=== EXERCISE INSTRUCTIONS ===
Whenever the word "specialize" turns up in a line below, that line should be copied.
╭──
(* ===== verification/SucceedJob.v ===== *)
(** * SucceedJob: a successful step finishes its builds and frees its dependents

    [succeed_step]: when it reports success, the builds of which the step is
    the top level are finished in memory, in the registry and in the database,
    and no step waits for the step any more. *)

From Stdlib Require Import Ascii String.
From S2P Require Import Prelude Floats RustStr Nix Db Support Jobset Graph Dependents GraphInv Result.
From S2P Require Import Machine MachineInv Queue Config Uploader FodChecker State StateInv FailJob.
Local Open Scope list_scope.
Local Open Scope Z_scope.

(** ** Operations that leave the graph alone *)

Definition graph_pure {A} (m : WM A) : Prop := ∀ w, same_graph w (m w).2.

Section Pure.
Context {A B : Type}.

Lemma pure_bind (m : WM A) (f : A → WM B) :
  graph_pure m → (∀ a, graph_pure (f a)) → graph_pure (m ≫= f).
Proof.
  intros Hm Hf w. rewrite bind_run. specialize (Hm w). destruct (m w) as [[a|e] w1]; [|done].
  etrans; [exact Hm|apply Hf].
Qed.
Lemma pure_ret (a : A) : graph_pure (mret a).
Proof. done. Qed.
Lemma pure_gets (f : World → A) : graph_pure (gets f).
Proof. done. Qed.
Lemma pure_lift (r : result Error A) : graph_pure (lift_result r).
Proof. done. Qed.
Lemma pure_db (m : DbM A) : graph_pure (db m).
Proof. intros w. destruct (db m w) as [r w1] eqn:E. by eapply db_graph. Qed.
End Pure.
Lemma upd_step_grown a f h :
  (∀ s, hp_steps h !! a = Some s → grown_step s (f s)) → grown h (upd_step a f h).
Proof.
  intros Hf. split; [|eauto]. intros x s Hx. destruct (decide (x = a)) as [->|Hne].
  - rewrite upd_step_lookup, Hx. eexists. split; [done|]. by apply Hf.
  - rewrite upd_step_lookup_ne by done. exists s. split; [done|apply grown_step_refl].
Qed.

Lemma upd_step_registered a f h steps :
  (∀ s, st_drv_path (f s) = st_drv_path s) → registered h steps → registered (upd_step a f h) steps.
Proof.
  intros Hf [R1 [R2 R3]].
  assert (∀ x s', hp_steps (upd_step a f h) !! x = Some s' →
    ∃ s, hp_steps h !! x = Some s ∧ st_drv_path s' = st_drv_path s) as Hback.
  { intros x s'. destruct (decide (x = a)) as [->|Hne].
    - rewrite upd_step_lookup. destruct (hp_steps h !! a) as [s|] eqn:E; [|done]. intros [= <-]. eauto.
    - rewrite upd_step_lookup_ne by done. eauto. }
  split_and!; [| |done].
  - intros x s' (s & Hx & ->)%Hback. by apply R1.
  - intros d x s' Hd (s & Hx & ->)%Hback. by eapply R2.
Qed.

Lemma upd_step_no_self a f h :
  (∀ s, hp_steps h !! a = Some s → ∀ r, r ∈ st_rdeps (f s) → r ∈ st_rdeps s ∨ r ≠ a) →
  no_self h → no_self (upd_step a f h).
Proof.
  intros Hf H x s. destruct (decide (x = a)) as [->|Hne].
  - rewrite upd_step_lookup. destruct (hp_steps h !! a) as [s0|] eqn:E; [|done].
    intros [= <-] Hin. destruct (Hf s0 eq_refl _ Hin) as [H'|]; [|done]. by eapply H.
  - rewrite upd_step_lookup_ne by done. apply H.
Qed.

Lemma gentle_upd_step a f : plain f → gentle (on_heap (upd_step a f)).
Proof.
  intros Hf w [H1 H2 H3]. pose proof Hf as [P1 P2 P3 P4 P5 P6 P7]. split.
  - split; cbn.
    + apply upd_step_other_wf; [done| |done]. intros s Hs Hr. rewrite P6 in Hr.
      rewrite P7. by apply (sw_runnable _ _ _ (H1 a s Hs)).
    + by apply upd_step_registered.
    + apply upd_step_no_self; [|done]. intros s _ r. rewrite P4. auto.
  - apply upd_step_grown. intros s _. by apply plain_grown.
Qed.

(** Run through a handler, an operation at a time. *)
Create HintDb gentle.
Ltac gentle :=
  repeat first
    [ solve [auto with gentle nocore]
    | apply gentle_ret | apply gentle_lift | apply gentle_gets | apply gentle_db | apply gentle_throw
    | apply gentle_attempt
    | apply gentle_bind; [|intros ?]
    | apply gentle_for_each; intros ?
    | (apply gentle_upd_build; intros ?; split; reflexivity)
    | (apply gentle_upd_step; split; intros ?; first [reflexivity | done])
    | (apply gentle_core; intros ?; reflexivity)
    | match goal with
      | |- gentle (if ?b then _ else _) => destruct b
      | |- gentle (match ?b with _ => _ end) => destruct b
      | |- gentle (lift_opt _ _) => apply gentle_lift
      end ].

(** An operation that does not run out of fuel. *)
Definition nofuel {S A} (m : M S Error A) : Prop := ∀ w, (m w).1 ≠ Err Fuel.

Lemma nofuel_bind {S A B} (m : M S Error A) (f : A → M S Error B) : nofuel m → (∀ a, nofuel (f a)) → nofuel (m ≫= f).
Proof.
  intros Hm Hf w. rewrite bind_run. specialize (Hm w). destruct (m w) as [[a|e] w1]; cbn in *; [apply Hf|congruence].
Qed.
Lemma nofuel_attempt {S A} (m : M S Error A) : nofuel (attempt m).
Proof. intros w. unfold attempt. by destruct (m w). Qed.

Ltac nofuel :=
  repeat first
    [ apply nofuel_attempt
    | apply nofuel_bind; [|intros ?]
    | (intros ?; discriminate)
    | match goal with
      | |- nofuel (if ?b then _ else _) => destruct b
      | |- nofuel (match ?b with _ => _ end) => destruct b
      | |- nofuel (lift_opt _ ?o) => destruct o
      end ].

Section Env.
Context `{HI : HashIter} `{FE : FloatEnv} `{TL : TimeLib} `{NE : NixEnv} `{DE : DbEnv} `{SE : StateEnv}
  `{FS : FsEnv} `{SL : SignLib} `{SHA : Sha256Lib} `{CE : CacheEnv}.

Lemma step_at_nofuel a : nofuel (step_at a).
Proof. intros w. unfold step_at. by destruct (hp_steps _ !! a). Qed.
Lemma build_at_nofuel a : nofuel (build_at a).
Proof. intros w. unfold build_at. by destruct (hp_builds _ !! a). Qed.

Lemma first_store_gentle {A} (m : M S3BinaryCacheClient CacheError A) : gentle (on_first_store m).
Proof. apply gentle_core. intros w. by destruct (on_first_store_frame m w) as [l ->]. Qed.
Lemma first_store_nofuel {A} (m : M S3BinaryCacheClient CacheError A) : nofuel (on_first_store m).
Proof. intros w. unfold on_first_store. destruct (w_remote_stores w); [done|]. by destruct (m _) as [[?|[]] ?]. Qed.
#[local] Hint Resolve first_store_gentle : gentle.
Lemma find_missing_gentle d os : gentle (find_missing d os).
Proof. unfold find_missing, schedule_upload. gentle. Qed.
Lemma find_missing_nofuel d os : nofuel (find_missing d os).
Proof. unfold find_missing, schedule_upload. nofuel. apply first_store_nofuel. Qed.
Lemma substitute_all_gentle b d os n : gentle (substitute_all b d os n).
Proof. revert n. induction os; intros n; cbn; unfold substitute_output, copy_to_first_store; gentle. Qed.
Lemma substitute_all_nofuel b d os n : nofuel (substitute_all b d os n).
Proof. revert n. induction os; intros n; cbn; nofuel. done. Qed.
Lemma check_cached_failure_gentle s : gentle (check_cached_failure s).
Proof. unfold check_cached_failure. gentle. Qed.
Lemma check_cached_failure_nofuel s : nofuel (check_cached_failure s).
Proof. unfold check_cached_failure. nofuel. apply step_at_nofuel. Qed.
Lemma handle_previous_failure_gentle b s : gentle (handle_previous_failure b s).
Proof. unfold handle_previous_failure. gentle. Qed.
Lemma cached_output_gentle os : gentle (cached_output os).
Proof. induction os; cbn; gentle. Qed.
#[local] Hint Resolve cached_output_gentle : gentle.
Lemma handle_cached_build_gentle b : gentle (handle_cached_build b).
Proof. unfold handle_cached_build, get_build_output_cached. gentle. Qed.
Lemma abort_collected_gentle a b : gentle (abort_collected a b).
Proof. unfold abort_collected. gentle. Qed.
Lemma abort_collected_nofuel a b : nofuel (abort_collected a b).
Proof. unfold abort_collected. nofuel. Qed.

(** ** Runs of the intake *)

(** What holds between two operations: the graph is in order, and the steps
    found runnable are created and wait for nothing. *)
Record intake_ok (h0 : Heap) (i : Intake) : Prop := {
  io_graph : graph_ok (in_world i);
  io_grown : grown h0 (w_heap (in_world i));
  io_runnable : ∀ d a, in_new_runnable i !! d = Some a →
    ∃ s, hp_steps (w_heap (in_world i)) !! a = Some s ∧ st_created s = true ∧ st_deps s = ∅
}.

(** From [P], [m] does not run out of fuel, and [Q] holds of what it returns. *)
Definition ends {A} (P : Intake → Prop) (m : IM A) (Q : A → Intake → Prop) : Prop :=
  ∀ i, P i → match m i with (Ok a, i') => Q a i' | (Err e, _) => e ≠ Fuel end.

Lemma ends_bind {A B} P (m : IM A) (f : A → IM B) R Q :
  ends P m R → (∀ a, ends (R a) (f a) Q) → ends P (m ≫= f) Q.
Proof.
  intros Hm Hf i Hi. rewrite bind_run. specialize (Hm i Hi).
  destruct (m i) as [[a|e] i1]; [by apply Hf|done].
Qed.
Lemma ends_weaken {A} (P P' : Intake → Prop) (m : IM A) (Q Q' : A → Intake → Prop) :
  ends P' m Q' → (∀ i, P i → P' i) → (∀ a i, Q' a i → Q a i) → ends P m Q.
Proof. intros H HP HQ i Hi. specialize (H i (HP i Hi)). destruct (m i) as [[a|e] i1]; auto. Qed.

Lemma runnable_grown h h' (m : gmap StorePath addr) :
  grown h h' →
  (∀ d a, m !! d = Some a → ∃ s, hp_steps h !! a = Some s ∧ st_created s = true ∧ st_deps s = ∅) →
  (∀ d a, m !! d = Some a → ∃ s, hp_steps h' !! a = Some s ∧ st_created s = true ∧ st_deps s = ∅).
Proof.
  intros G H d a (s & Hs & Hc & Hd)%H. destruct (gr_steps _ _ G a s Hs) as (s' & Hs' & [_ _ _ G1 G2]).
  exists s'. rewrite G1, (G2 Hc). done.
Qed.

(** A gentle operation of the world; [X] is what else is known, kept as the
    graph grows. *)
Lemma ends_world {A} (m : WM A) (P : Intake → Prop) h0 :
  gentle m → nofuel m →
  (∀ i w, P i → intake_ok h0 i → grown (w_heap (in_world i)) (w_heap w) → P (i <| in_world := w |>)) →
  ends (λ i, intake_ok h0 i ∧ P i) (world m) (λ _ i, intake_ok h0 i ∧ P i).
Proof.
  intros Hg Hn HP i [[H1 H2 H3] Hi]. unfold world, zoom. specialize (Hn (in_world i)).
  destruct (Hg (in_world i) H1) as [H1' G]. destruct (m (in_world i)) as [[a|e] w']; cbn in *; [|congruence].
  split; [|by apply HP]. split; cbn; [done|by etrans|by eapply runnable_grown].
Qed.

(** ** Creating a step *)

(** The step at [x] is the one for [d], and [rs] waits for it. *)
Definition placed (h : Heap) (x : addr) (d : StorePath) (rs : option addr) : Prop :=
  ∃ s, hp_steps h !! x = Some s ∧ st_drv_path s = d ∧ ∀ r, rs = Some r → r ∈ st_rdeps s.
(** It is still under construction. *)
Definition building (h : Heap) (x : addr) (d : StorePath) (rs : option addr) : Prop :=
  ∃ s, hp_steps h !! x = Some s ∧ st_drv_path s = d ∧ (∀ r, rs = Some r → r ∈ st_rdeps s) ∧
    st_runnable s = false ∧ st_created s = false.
╰──
=== EXERCISE OUTPUT ===
  intros Hm Hf w. rewrite bind_run. specialize (Hm w). destruct (m w) as [[a|e] w1]; [|done].
  intros Hm Hf w. rewrite bind_run. specialize (Hm w). destruct (m w) as [[a|e] w1]; cbn in *; [apply Hf|congruence].
  intros Hm Hf i Hi. rewrite bind_run. specialize (Hm i Hi).
Proof. intros H HP HQ i Hi. specialize (H i (HP i Hi)). destruct (m i) as [[a|e] i1]; auto. Qed.
  intros Hg Hn HP i [[H1 H2 H3] Hi]. unfold world, zoom. specialize (Hn (in_world i)).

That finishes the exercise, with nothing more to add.